Myasthenia gravis: An emerging toxicity of immune checkpoint inhibitors

Abstract

The advent of immunotherapy has heralded a number of significant advances in the treatment of particular malignancies associated with poor prognosis (melanoma, non-small-cell lung, renal and head/neck cancers). The success witnessed with therapeutic agents targeting cytotoxic T-lymphocyte-associated protein 4, programmed cell death protein 1 and programmed cell death ligand 1 immune checkpoints has inevitably led to an explosion in their clinical application and the subsequent recognition of specific toxicity profiles distinct from those long recognised with chemotherapy. Consequently, as the utility of such therapies broaden, understanding the nature, timing and management of these immune-related adverse events (irAEs) becomes increasingly significant.
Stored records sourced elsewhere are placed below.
(** C7.  The order record of every successfully placed order holds one
    stored item per requested item, in order, and each stored item has
    exactly the keys product_id and quantity, with the values of the
    request: the name and price snapshots of the OrderItem schema are not
    written. *)
Theorem place_order_stored_items (d : Database) (order : OrderCreate.t) (out : OrderOut.t)
    (s' : option Database) :
  place_order order (Some d) = (Return out, s') ->
  exists d' o,
    s' = Some d' /\
    coll_order d' = coll_order d ++ [o] /\
    str_oid (order__id o) = OrderOut.id out /\
    Forall2 (fun (stored : gmap string value) item =>
               dom stored = ({[ "product_id"; "quantity" ]} : gset string) /\
               stored !! "product_id" = Some (VStr (OrderItemIn.product_id item)) /\
               stored !! "quantity" = Some (VInt (OrderItemIn.quantity item)) /\
               stored !! "name" = None /\
               stored !! "price" = None)
            (order_items o) (OrderCreate.items order).
Proof.
  intros Hrun. apply place_order_Return in Hrun as (total & _ & -> & ->).
  eexists _, _. split; [reflexivity|]. split; [reflexivity|].
  split; [reflexivity|]. simpl.
  induction (OrderCreate.items order) as [|item items IH]; simpl; constructor; [|exact IH].
  unfold OrderItemIn.model_dump.
  split; [rewrite dom_insert_L, dom_singleton_L; reflexivity|].
  split; [apply lookup_insert_eq|].
  split; [rewrite lookup_insert_ne by discriminate; apply lookup_singleton_eq|].
  split; rewrite lookup_insert_ne by discriminate; apply lookup_singleton_ne; discriminate.
Qed.

(** C9, as amended.  When the items of a request denote pairwise
    distinct products (the object ids its product ids denote are pairwise
    distinct) and the handler returns the order, every referenced product
    ends with its fetched stock minus the item's quantity, which is not
    negative.  Distinctness is needed: in a shop with 5 pears, one
    request listing the pear twice with quantity 3 passes the check and
    leaves the stock at -1.  And the handler does return the order when
    the request passes the stock check and every increment and every
    resulting stock fits in the eight bytes of the driver's integers. *)
Theorem place_order_distinct_products :
  (forall (d : Database) (order : OrderCreate.t) (out : OrderOut.t) (s' : option Database),
      NoDup (map (fun x => ObjectId (OrderItemIn.product_id x)) (OrderCreate.items order)) ->
      place_order order (Some d) = (Return out, s') ->
      exists d',
        s' = Some d' /\
        Forall (fun item =>
                  exists i p p',
                    ObjectId (OrderItemIn.product_id item) = Return i /\
                    find_one (id_is i) (coll_product d) = Some p /\
                    find_one (id_is i) (coll_product d') = Some p' /\
                    product_stock p' = Some (stock_of p - OrderItemIn.quantity item)%Z /\
                    (0 <= stock_of p - OrderItemIn.quantity item)%Z)
               (OrderCreate.items order))
  /\ (exists total out d',
        check_stock (OrderCreate.items (order_of [(pear_id, 3%Z); (pear_id, 3%Z)])) 0%float
          (Some (shop 5))
        = (Return total, Some (shop 5)) /\
        place_order (order_of [(pear_id, 3%Z); (pear_id, 3%Z)]) (Some (shop 5))
        = (Return out, Some d') /\
        coll_product d' = [pear (-1)])
  /\ (forall (d : Database) (order : OrderCreate.t) (total : float) (s1 : option Database),
        NoDup (map (fun x => ObjectId (OrderItemIn.product_id x)) (OrderCreate.items order)) ->
        check_stock (OrderCreate.items order) 0%float (Some d) = (Return total, s1) ->
        Forall (fun item =>
                  int64 (- OrderItemIn.quantity item) = true /\
                  forall p, lookup_product d (OrderItemIn.product_id item) = Some p ->
                            int64 (stock_of p - OrderItemIn.quantity item) = true)
               (OrderCreate.items order) ->
        exists out d', place_order order (Some d) = (Return out, Some d')).
Proof.
  split; [|split].
  - intros d order out s' Hnd Hrun.
    apply place_order_Return in Hrun as (total & Hc & _ & ->).
    eexists. split; [reflexivity|]. simpl.
    pose proof (check_stock_Return _ _ _ _ _ Hc) as Hok.
    pose proof (decrement_distinct _ (coll_product d) Hnd) as Hdec.
    rewrite Forall_forall in Hok, Hdec |- *. intros item Hin.
    specialize (Hok item Hin). specialize (Hdec item Hin).
    unfold missing_or_short, lookup_product in Hok.
    destruct (ObjectId (OrderItemIn.product_id item)) as [i| |]; try discriminate.
    destruct (find_one (id_is i) (coll_product d)) as [p|] eqn:Hp; [|discriminate].
    apply Z.ltb_ge in Hok. exists i, p, (inc_stock (- OrderItemIn.quantity item) p).
    split; [reflexivity|]. split; [exact Hp|]. split.
    + rewrite (Hdec i eq_refl), Hp. reflexivity.
    + split; [reflexivity | lia].
  - eexists _, _, _. split; [vm_compute; reflexivity|].
    split; [vm_compute; reflexivity|]. vm_compute. reflexivity.
  - intros d order total s1 Hnd Hc Hfit.
    pose proof (check_stock_state (OrderCreate.items order) 0%float (Some d)) as Hs.
    rewrite Hc in Hs. simpl in Hs. subst s1.
    pose proof (check_stock_Return _ _ _ _ _ Hc) as Hok.
    destruct (reduce_stock_distinct (OrderCreate.items order) d Hnd) as [s' Hr].
    { rewrite Forall_forall in Hok, Hfit |- *. intros item Hin.
      specialize (Hok item Hin). destruct (Hfit item Hin) as [Hd Hn].
      unfold missing_or_short in Hok. unfold lookup_product in Hok, Hn.
      destruct (ObjectId (OrderItemIn.product_id item)) as [i| |]; try discriminate.
      destruct (find_one (id_is i) (coll_product d)) as [p|] eqn:Hp; [|discriminate].
      exists i, p. split; [reflexivity|]. split; [exact Hp|].
      split; [exact Hd | apply Hn; reflexivity]. }
    rewrite place_order_after_check, Hc, Hr. eexists _, _. reflexivity.
Qed.

(** C10.  With an empty list of items the two loops make no call at all,
    and the handler returns the new order's id, the given user id, total
    0.0 and status placed, after inserting the order record with no item,
    total 0.0 and status placed; the products are as before. *)
Theorem place_order_no_items (d : Database) (user_id : string) :
  let order := {| OrderCreate.user_id := user_id; OrderCreate.items := [] |} in
  let new := oid_of_N (next_oid d) in
  let d' :=
    {| coll_user := coll_user d; coll_product := coll_product d;
       coll_order := coll_order d ++
         [ {| order__id := new; order_user_id := user_id; order_items := [];
              order_total := 0%float; order_status := "placed" |} ];
       next_oid := N.succ (next_oid d) |} in
  check_stock (OrderCreate.items order) 0%float = ret 0%float /\
  reduce_stock (OrderCreate.items order) = ret tt /\
  place_order order (Some d)
  = (Return {| OrderOut.id := str_oid new; OrderOut.user_id := user_id;
               OrderOut.total := 0%float; OrderOut.status := "placed";
               OrderOut.created_at := None |}, Some d').
Proof.
  intros order new d'. split; [reflexivity|]. split; [reflexivity|].
  rewrite place_order_after_check. reflexivity.
Qed.

(** ** Passwords *)

Lemma hex_digit_ascii (b : byte) :
  (N_of_ascii (hex_digit (Byte.to_N b / 16)) <? 128)%N
  && (N_of_ascii (hex_digit (Byte.to_N b mod 16)) <? 128)%N = true.
Proof. destruct b; vm_compute; reflexivity. Qed.

Lemma hex_ascii (bs : bytes) : is_ascii (hex bs) = true.
Proof.
  unfold is_ascii. induction bs as [|b bs IH]; [reflexivity|].
  pose proof (hex_digit_ascii b) as Hb. apply andb_true_iff in Hb as [H1 H2].
  cbn [hex list_ascii_of_string forallb]. rewrite H1, H2, IH. reflexivity.
Qed.

Lemma hash_password_ascii (password : string) : is_ascii (hash_password password) = true.
Proof. apply hex_ascii. Qed.

Lemma verify_password_hash (password other : string) :
  verify_password password (hash_password other)
  = Return (String.eqb (hash_password password) (hash_password other)).
Proof.
  unfold verify_password, compare_digest. rewrite !hash_password_ascii. reflexivity.
Qed.

Lemma verify_password_same (password : string) :
  verify_password password (hash_password password) = Return true.
Proof. rewrite verify_password_hash, String.eqb_refl. reflexivity. Qed.

(** ** Lookups in a collection *)

Lemma find_one_app {D} (q : D -> bool) (l1 l2 : list D) :
  find_one q (l1 ++ l2)
  = match find_one q l1 with Some x => Some x | None => find_one q l2 end.
Proof.
  induction l1 as [|x l1 IH]; simpl; [reflexivity|]. destruct (q x); [reflexivity | exact IH].
Qed.

Lemma find_one_None {D} (q : D -> bool) (c : list D) :
  find_one q c = None <-> Forall (fun x => q x = false) c.
Proof.
  induction c as [|x c IH]; simpl.
  - split; [constructor | reflexivity].
  - destruct (q x) eqn:E.
    + split; [discriminate|]. intros H. inversion H; congruence.
    + rewrite IH. split; [intros H; constructor; assumption | intros H; inversion H; assumption].
Qed.

Lemma find_one_split {D} (q : D -> bool) (c : list D) (x : D) :
  find_one q c = Some x ->
  exists l1 l2, c = l1 ++ x :: l2 /\ Forall (fun y => q y = false) l1 /\ q x = true.
Proof.
  induction c as [|y c IH]; simpl; [discriminate|].
  destruct (q y) eqn:E.
  - intros [= ->]. exists [], c. repeat split; [constructor | exact E].
  - intros H. destruct (IH H) as (l1 & l2 & -> & Hl1 & Hx).
    exists (y :: l1), l2. repeat split; [constructor; assumption | exact Hx].
Qed.

Lemma filter_none {D} (q : D -> bool) (c : list D) :
  Forall (fun x => q x = false) c -> List.filter q c = [].
Proof.
  induction 1 as [|x c Hx _ IH]; simpl; [reflexivity|]. rewrite Hx. exact IH.
Qed.

Lemma filter_length_none {D} (q : D -> bool) (c : list D) :
  length (List.filter q c) = 0%nat -> Forall (fun x => q x = false) c.
Proof.
  induction c as [|x c IH]; simpl; [constructor|].
  destruct (q x) eqn:E; simpl; [discriminate|]. intros H. constructor; [exact E | exact (IH H)].
Qed.

Lemma update_one_none {D} (q : D -> bool) (upd : D -> D) (c : list D) :
  Forall (fun x => q x = false) c -> update_one q upd c = c.
Proof.
  induction 1 as [|x c Hx _ IH]; simpl; [reflexivity|]. rewrite Hx, IH. reflexivity.
Qed.

Lemma update_one_app {D} (q : D -> bool) (upd : D -> D) (l1 l2 : list D) (x : D) :
  Forall (fun y => q y = false) l1 -> q x = true ->
  update_one q upd (l1 ++ x :: l2) = l1 ++ upd x :: l2.
Proof.
  intros H Hx. induction H as [|y l1 Hy _ IH]; simpl.
  - rewrite Hx. reflexivity.
  - rewrite Hy, IH. reflexivity.
Qed.

(** ** Startup seeding *)

Lemma email_is_true (e : string) (u : UserDoc) :
  email_is e u = true <-> user_email u = Some e.
Proof. unfold email_is. apply bool_decide_eq_true. Qed.

Lemma role_is_true (r : string) (u : UserDoc) :
  role_is r u = true <-> user_role u = Some r.
Proof. unfold role_is. apply bool_decide_eq_true. Qed.

Lemma demote_reserved (u : UserDoc) :
  email_is ADMIN_EMAIL u = true ->
  (if other_admin u then set_role "user" u else u) = u.
Proof. unfold other_admin. intros ->. reflexivity. Qed.

Lemma demote_others (l : list UserDoc) :
  Forall (fun x => email_is ADMIN_EMAIL x = false) l ->
  Forall (fun x => email_is ADMIN_EMAIL x = false /\ role_is "admin" x = false)
         (update_many other_admin (set_role "user") l).
Proof.
  unfold update_many. induction 1 as [|x l Hx _ IH]; simpl; constructor; [|exact IH].
  unfold other_admin. rewrite Hx. simpl. destruct (role_is "admin" x) eqn:Er.
  - split; [exact Hx | reflexivity].
  - split; assumption.
Qed.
Although neurological irAEs are considered relatively rare in comparison with hepatitis, colitis, pneumonitis and endocrinopathies, one emerging side-effect is myasthenia gravis (MG). Among the 23 reported cases of immune checkpoint inhibitor-associated MG, 72.7% were de novo presentations, 18.2% were exacerbations of pre-existing MG and 9.1% were exacerbations of subclinical MG. The average onset of symptoms was within 6 weeks (range 2-12 weeks) of treatment initiation. In addition, there was no consistent association with elevated acetylcholine antibody titres and the development of immune checkpoint inhibitor-related MG. Significantly, there was a 30.4% MG-specific-related mortality, which further emphasises the importance of early recognition and robust treatment of this toxicity. In addition to a review of the existing literature, we present a new case of pembrolizumab-induced MG and provide insights into the underlying mechanisms of action of this phenomenon.

Keywords: Autoimmunity; CTLA-4; Immune checkpoint inhibitors; Immune-related adverse events; Ipilimumab; Myasthenia gravis; Nivolumab; PD-1; Pembrolizumab.